その後、数日を掛けて無事に新たなる拠点へと里が移され、そこでも相変わらず刀を力一杯打つ金属音の音が鳴り響くのであった。

 

 

◇◇◇◇◇◇◇◇◇

 

 

 

場所は変わり『異空間』【無限城】にて。

 

「…」

 

実験器具が大量に置かれたテーブルの上でフラスコに溜まった赤い液体を見つめていた無惨。その顔は____

 

 

______歓喜に満ちていた。

 

 

なぜ彼がこれほどまで笑みを浮かべているのか?その理由は先程まで情報収集として資産家の息子に成りすましていた時に入ってきた情報からだ。

 

 

 

“太陽を克服した鬼の出現”

 

 

それは長年、無惨が探し求めていたものでもあり、彼の真の目的である太陽の克服への礎となるものであった。

 

自身が探し求めていた物が遂に現れた事で天一郎によって場を掻き乱された怒りも消え去り、喜びと期待のみが彼の頭の中を巡っていた。

 

 

そんな中、無惨は琵琶を鳴らす鬼『鳴女』へと目を向ける。

 

「おい鳴女、私はこれから本格的に動く。

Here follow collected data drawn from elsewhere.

(* ===== verification/Server.v ===== *)
(** * The server ([src/main.go])

    A tunnel of the server holds the KCP connections its client has opened.
    [server_accept_conn] is given by its parts: the registration under the
    mutex ([server_register]), one turn of its read loop ([server_read_turn])
    and the iteration of turns on fuel; so is [server_handle_tun]. *)
From stdpp Require Import base gmap sets list strings.
From Stdlib Require Import ZArith Lia.
From S2P Require Import Prelude GoFloat GoNet Network Ring World Session Wire FlowKey Client.
From S2P Require Import ClientLoops.
#[local] Open Scope Z_scope.

Section server.
Context {C : Consistent} {E : Env} {P : HeaderParser} (cfg : config).

(** ** Taking connections down *)

(** The session is closed and stays in the record. *)
Definition server_close_connection (tunnelid : Z) (l : loc) (convid : Z) : W unit :=
  upd_client tunnelid (setf cl_last_convid (fun _ => 0)) ;;
  c ← get_cconn l;
  rat_Close c.(cc_session) ;;
  mret tt.

Definition server_disconnect_session_by_convid (tunnelid disc_convid : Z) : W unit :=
  w ← getS;
  match w.(g_client_list) !! tunnelid with
  | None => mret tt
  | Some _ =>
      lock_client tunnelid ;;
      client ← get_client tunnelid;
      keys ← range_keys (cl_conns client);
      for_each keys (fun convid =>
        client ← get_client tunnelid;
        match cl_conns client !! convid with
        | None => mret tt
        | Some l =>
            client_kcp ← get_cconn l;
            whenM (bool_decide (client_kcp.(cc_convid) = disc_convid))
              (r ← deref "nil *consistent.Consistent" client.(cl_consistent);
               upd_client tunnelid (setf cl_consistent (fun _ => Some (ring_Remove (fmt_d convid) r))) ;;
               server_close_connection tunnelid l convid ;;
               upd_client tunnelid (setf cl_connections (fmap (delete convid))))
        end) ;;
      unlock_client tunnelid
  end.

(** ** Accepting a connection *)

(** The fields of a new connection. *)
Definition fresh_clientConnection (convid : Z) (session : RatSession) (src : string) (t1 t2 t3 : Z)
    : clientConnection := {|
  cc_convid := convid; cc_session := Some session; cc_rxloss := 0; cc_txloss := 0;
  cc_txcounter := 0; cc_txbytes := 0; cc_rxcounter := 0; cc_rxbytes := 0; cc_rxtimeouts := 0;
  cc_txtimeouts := 0; cc_priority := 0; cc_last_bw_update := t1;
  cc_txbandwidth := float32_of_Z 0; cc_rxbandwidth := float32_of_Z 0; cc_last_hello := t2;
  cc_up_since := t3; cc_alive := true; cc_src_address := src |}.

(** The interface of the tunnel; the result is [spawn_tun]. *)
Definition server_setup_client (tunnelid : Z) : W bool :=
  client ← get_client tunnelid;
  match client.(cl_iface) with
  | Some _ => mret false
  | None =>
      '(iface, _) ← createTun cfg tunnelid cfg.(g_server_tun_ip);
      upd_client tunnelid (fun s => s <| cl_iface := iface |>
        <| cl_my_tun_ip := cfg.(g_server_tun_ip) |>
        <| cl_remote_tun_ip := cfg.(g_client_tun_ip) |>) ;;
      n ← deref "nil *water.Interface" (env_tun_Name iface);
      upd_client tunnelid (fun s => s <| cl_ifname := n |> <| cl_base_convid := tunnelid |>) ;;
      mret true
  end.

(** [fmt.Sprintf("%s", kcp_conn.RemoteAddr())]. *)
Definition remote_string (kcp : handle) : string :=
  let '(ip, zone, port) := env_kcp_RemoteAddr kcp in udp_addr_string ip zone port.

(** The test meant to refuse private addresses: [net.ParseIP] of the address
    with its port. *)
Definition refuses (src : string) : bool :=
  match ParseIP src with Some ip => IsPrivate ip | None => IsPrivate [] end.

(** Map and ring of the tunnel, created with its first connection, and the new
    entry in both. *)
Definition server_add_connection (tunnelid conv : Z) (l : loc) (session : RatSession) : W unit :=
  client ← get_client tunnelid;
  match client.(cl_connections) with
  | Some _ => mret tt
  | None => upd_client tunnelid (fun s => s <| cl_connections := Some ∅ |>
              <| cl_consistent := Some ring_New |>)
  end ;;
  upd_client tunnelid (setf cl_connections (fmap (insert conv l))) ;;
  setKCPOptions (Some session) ;;
  client ← get_client tunnelid;
  r ← deref "nil *consistent.Consistent" client.(cl_consistent);
  upd_client tunnelid (setf cl_consistent (fun _ => Some (ring_Add (fmt_d conv) r))).

(** [server_accept_conn] up to its read loop; [None]: the connection was
    refused. *)
Definition server_register (tunnelid convid : Z) (kcp_conn : handle) : W (option loc) :=
  setServerConnOptions (Some kcp_conn) ;;
  w ← getS;
  match w.(g_client_list) !! tunnelid with
  | Some _ => mret tt
  | None => modify (fun w => w <| g_client_list ::= insert tunnelid new_clientType |>)
  end ;;
  lock_client tunnelid ;;
  spawn_tun ← server_setup_client tunnelid;
  upd_client tunnelid (setf cl_last_convid (fun _ => 0)) ;;
  let conv := env_kcp_GetConv kcp_conn in
  let session := mkRatSession conv None None (Some kcp_conn) in
  t1 ← time_Now; t2 ← time_Now; t3 ← time_Now;
  let src := remote_string kcp_conn in
  l ← new_cconn (fresh_clientConnection convid session src t1 t2 t3);
  if refuses src then unlock_client tunnelid ;; mret None
  else
    server_add_connection tunnelid conv l session ;;
    unlock_client tunnelid ;;
    whenM spawn_tun (go (GoServerHandleTun tunnelid)) ;;
    mret (Some l).

(** ** From KCP to the tun interface *)

(** A message that was read; [false]: the goroutine returns. *)
Definition server_receive (tunnelid convid : Z) (l : loc) (data : list Z) : W bool :=
  t ← time_Now;
  upd_cconn l (fun c => c <| cc_rxcounter ::= (fun n => u64 (n + 1)) |>
    <| cc_rxbytes ::= (fun n => u64 (n + Z.of_nat (length data))) |>
    <| cc_last_hello := t |>) ;;
  match server_classify data with
  | Hello => t ← time_Now; upd_cconn l (setf cc_last_hello (fun _ => t)) ;; mret true
  | Linkdown linkdown => server_disconnect_session_by_convid tunnelid linkdown ;; mret true
  | Data packet =>
      client ← get_client tunnelid;
      match client.(cl_iface) with
      | None => mret true
      | Some tun =>
          emit (EvTunWrite tun packet) ;;
          t ← tick;
          match env_tun_Write t tun packet with
          | Some _ => server_disconnect_session_by_convid tunnelid convid ;; mret false
          | None => mret true
          end
      end
  end.

(** One turn of the read loop of [server_accept_conn]. *)
Definition server_read_turn (tunnelid convid : Z) (kcp_conn : handle) (l : loc) : W bool :=
  t ← tick;
  if bool_decide (env_kcp_GetState t kcp_conn = kcp_dead) then
    client ← get_client tunnelid;
    server_disconnect_session_by_convid client.(cl_base_convid) convid ;; mret false
  else
    t ← time_Now;
    emit (EvKcpReadDeadline kcp_conn (t + Millisecond * 5000)) ;;
    t ← tick;
    match env_kcp_Read t kcp_conn with
    | inr err =>
        if bool_decide (err = "timeout") then
          upd_cconn l (setf cc_rxtimeouts (fun n => u64 (n + 1))) ;; mret true
        else server_disconnect_session_by_convid tunnelid convid ;; mret false
    | inl data => server_receive tunnelid convid l data
    end.

Fixpoint server_read_loop (turns : nat) (tunnelid convid : Z) (kcp_conn : handle) (l : loc)
    : W unit :=
  match turns with
  | O => mret tt
  | S turns' =>
      continue ← server_read_turn tunnelid convid kcp_conn l;
      if (continue : bool) then server_read_loop turns' tunnelid convid kcp_conn l else mret tt
  end.

Definition server_accept_conn (turns : nat) (tunnelid convid : Z) (kcp_conn : handle) : W unit :=
  r ← server_register tunnelid convid kcp_conn;
  match r with
  | None => mret tt
  | Some l => server_read_loop turns tunnelid convid kcp_conn l
  end.

(** The accept loop: a goroutine per connection; an error ends it. *)
Fixpoint server_handle_kcp_listener (turns : nat) (listener : handle) (tunnelid : Z) : W unit :=
  match turns with
  | O => mret tt
  | S turns' =>
      t ← tick;
      match env_kcp_Accept t listener with
      | None => mret tt
      | Some conn =>
          go (GoServerAcceptConn tunnelid (env_kcp_GetConv conn) conn) ;;
          server_handle_kcp_listener turns' listener tunnelid
      end
  end.

(** ** Keep-alive *)

Definition server_send_hello (l : loc) : W unit :=
  connection ← get_cconn l;
  t ← time_Now;
  rat_SetWriteDeadline connection.(cc_session) (t + Millisecond * 3000) ;;
  err ← rat_Write connection.(cc_session) g_hello;
  match err with
  | None => mret tt
  | Some e =>
      if bool_decide (e = "timeout") then
        rat_GetState connection.(cc_session) ;;
        upd_cconn l (setf cc_txtimeouts (fun n => u64 (n + 1)))
      else mret tt
  end.

Definition server_update_bandwidth (l : loc) (t1 : Z) : W unit :=
  upd_cconn l (fun c =>
    let bwdiff := Seconds (time_sub t1 c.(cc_last_bw_update)) in
    c <| cc_txbandwidth := bandwidth c.(cc_txbytes) bwdiff |> <| cc_txbytes := 0 |>
      <| cc_rxbandwidth := bandwidth c.(cc_rxbytes) bwdiff |> <| cc_rxbytes := 0 |>
      <| cc_last_bw_update := t1 |>).

(** The body of the inner loop of [server_send_client_pings] for one key. *)
Definition server_ping_connection (tunnelid convid : Z) : W unit :=
  client ← get_client tunnelid;
  match cl_conns client !! convid with
  | None => mret tt
  | Some l =>
      connection ← get_cconn l;
      t1 ← time_Now;
      if hello_expired t1 connection.(cc_last_hello) then
        server_disconnect_session_by_convid client.(cl_base_convid) connection.(cc_convid)
      else
        match connection.(cc_session) with
        | Some _ => go (GoServerSendHello l)
        | None => mret tt
        end ;;
        server_update_bandwidth l t1
  end.

Definition server_send_client_pings : W unit :=
  w ← getS;
  clients ← range_keys w.(g_client_list);
  for_each clients (fun base_convid =>
    client ← get_client base_convid;
    keys ← range_keys (cl_conns client);
    for_each keys (server_ping_connection base_convid)).

(** ** Choosing a connection for a packet *)

Fixpoint server_round_robin (tunnelid : Z) (keys : list Z) (some_convid : Z) : W Z :=
  match keys with
  | [] => upd_client tunnelid (setf cl_last_convid (fun _ => some_convid)) ;; mret some_convid
  | convid :: keys' =>
      client ← get_client tunnelid;
      l ← deref "nil *clientConnection" (cl_conns client !! convid);
      client_kcp ← get_cconn l;
      if negb (bool_decide (convid = client.(cl_last_convid))) && client_kcp.(cc_alive) then
        upd_client tunnelid (setf cl_last_convid (fun _ => convid)) ;; mret convid
      else server_round_robin tunnelid keys' convid
  end.

(** Without connections the round robin gives id 0 and no error. *)
Definition server_choose_kcp_conn (packet : option (list Z)) (packet_len tunnelid : Z)
    : W (Z * option string) :=
  match packet, cfg.(g_use_consistent_hashing) with
  | Some frame, true =>
      dst ← lift (ExtractDst frame packet_len);
      client ← get_client tunnelid;
      r ← deref "nil *consistent.Consistent" client.(cl_consistent);
      match ring_Get r dst with
      | None => mret (0, Some "empty circle")
      | Some owner => let '(n, err) := Atoi env_int_bits owner in mret (u32 n, err)
      end
  | _, _ =>
      client ← get_client tunnelid;
      keys ← range_keys (cl_conns client);
      convid ← server_round_robin tunnelid keys 0;
      mret (convid, None)
  end.

(** ** From the tun interface to KCP *)

Definition server_transmit (tunnelid : Z) (l : loc) (data : list Z) : W unit :=
  connection ← get_cconn l;
  t ← time_Now;
  rat_SetWriteDeadline connection.(cc_session) (t + Millisecond * g_write_deadline) ;;
  err ← rat_Write connection.(cc_session) data;
  match err with
  | Some e =>
      if bool_decide (e = "timeout") then
        upd_cconn l (setf cc_txtimeouts (fun n => u64 (n + 1)))
      else
        client ← get_client tunnelid;
        server_disconnect_session_by_convid client.(cl_base_convid) connection.(cc_convid)
  | None =>
      upd_cconn l (fun c => c <| cc_txcounter ::= (fun n => u64 (n + 1)) |>
        <| cc_txbytes ::= (fun n => u64 (n + Z.of_nat (length data))) |>)
  end.

(** One turn of [server_handle_tun] with its packet buffer; a read error is a
    panic. *)
Definition server_handle_tun_turn (tunnelid : Z) (packet : list Z) : W (list Z) :=
  client ← get_client tunnelid;
  tun ← deref "nil *water.Interface" client.(cl_iface);
  t ← tick;
  match env_tun_Read t tun with
  | inr _ => panic "tun iface read error"
  | inl data =>
      let packet := read_into packet data in
      '(chose_convid, err) ←
        server_choose_kcp_conn (Some packet) (Z.of_nat (length data)) tunnelid;
      if negb (bool_decide (err = None)) then sleep_ms 10 ;; mret packet
      else
        lock_client tunnelid ;;
        client ← get_client tunnelid;
        unlock_client tunnelid ;;
        match cl_conns client !! chose_convid with
        | None => sleep_ms 10 ;; mret packet
        | Some l =>
            connection ← get_cconn l;
            match connection.(cc_session) with
            | None => sleep_ms 10 ;; mret packet
            | Some _ =>
                kcpstate ← rat_GetState connection.(cc_session);
                if bool_decide (kcpstate = kcp_dead) then
                  server_disconnect_session_by_convid client.(cl_base_convid)
                    connection.(cc_convid) ;;
                  mret packet
                else server_transmit tunnelid l data ;; mret packet
            end
        end
  end.

Fixpoint server_tun_loop (turns : nat) (tunnelid : Z) (packet : list Z) : W (list Z) :=
  match turns with
  | O => mret packet
  | S turns' => packet' ← server_handle_tun_turn tunnelid packet; server_tun_loop turns' tunnelid packet'
  end.

Definition server_handle_tun (turns : nat) (tunnelid : Z) : W unit :=
  client ← get_client tunnelid;
  match client.(cl_iface) with
  | None => mret tt
  | Some _ => server_tun_loop turns tunnelid (replicate (Z.to_nat 65535) 0) ;; mret tt
  end.
End server.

全国に散布させている鬼をここへ入れろ」

 

「分かりました」

 

「その前に、まずはここへ私を移動させろ」

 

 

その後、無惨は無限城から出ていった。それからしばらくし、鬼の出現がパタリと止むと同時に_____

 

 

 

__________数十名もの歴戦の元軍人が失踪する事件が起きたのであった。